Problem details: Repeat the lines of the data that follow, please, starting at the first and stopping after the one with "(v1.PodSpec.mk".

Data provided: Begin

(** The pod of a build, from the names of the resources created for it:
    the environment is the composed one, then the variables of the
    database, then the keystore variables; each optional resource adds its
    mount and its volume. *)
Definition podFor (config : BuildConfig.t) (conn : db.Conn)
    (namespace image pvcName configMapName secretName : string) : v1.Pod.t :=
  v1.Pod.mk
    (v1.ObjectMeta.mk
       ("build-" +:+ FormatUint (BuildConfig.BuildID config)) namespace
       (<["app" := "flotio-build"]>
        (<["build-id" := Itoa (int_of_uint (BuildConfig.BuildID config))]>
        (<["project-id" :=
             Itoa (int_of_uint (db.Project.ID (BuildConfig.Project config)))]>
        (<["platform" := BuildConfig.Platform config]> ∅)))))
    (v1.PodSpec.mk
       v1.RestartPolicyNever
       [v1.Container.mk "build" image
          (buildEnvironmentVariables config
           ++ dbVariables conn (db.Project.ID (BuildConfig.Project config))
           ++ whenNamed secretName (keystoreVariables secretName))
          ([v1.VolumeMount.mk "artifacts" "/outputs" false]
           ++ whenNamed configMapName
                [v1.VolumeMount.mk "env-files" "/env-files" true]
           ++ whenNamed secretName
                [v1.VolumeMount.mk "keystore" "/keystore" true])
          (v1.ResourceRequirements.mk
             (<[v1.ResourceCPU := "1000m"]> (<[v1.ResourceMemory := "2Gi"]> ∅))
             (<[v1.ResourceCPU := "4000m"]> (<[v1.ResourceMemory := "8Gi"]> ∅)))]
       ([v1.Volume.mk "artifacts" (v1.PersistentVolumeClaimSource pvcName)]
        ++ whenNamed configMapName
             [v1.Volume.mk "env-files" (v1.ConfigMapSource configMapName)]
        ++ whenNamed secretName
             [v1.Volume.mk "keystore" (v1.SecretSource secretName)]))
    EmptyString.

Data provided: End

Solution for this problem:
(** The pod of a build, from the names of the resources created for it:
    the environment is the composed one, then the variables of the
    database, then the keystore variables; each optional resource adds its
    mount and its volume. *)
Definition podFor (config : BuildConfig.t) (conn : db.Conn)
    (namespace image pvcName configMapName secretName : string) : v1.Pod.t :=
  v1.Pod.mk
    (v1.ObjectMeta.mk
       ("build-" +:+ FormatUint (BuildConfig.BuildID config)) namespace
       (<["app" := "flotio-build"]>
        (<["build-id" := Itoa (int_of_uint (BuildConfig.BuildID config))]>
        (<["project-id" :=
             Itoa (int_of_uint (db.Project.ID (BuildConfig.Project config)))]>
        (<["platform" := BuildConfig.Platform config]> ∅)))))
    (v1.PodSpec.mk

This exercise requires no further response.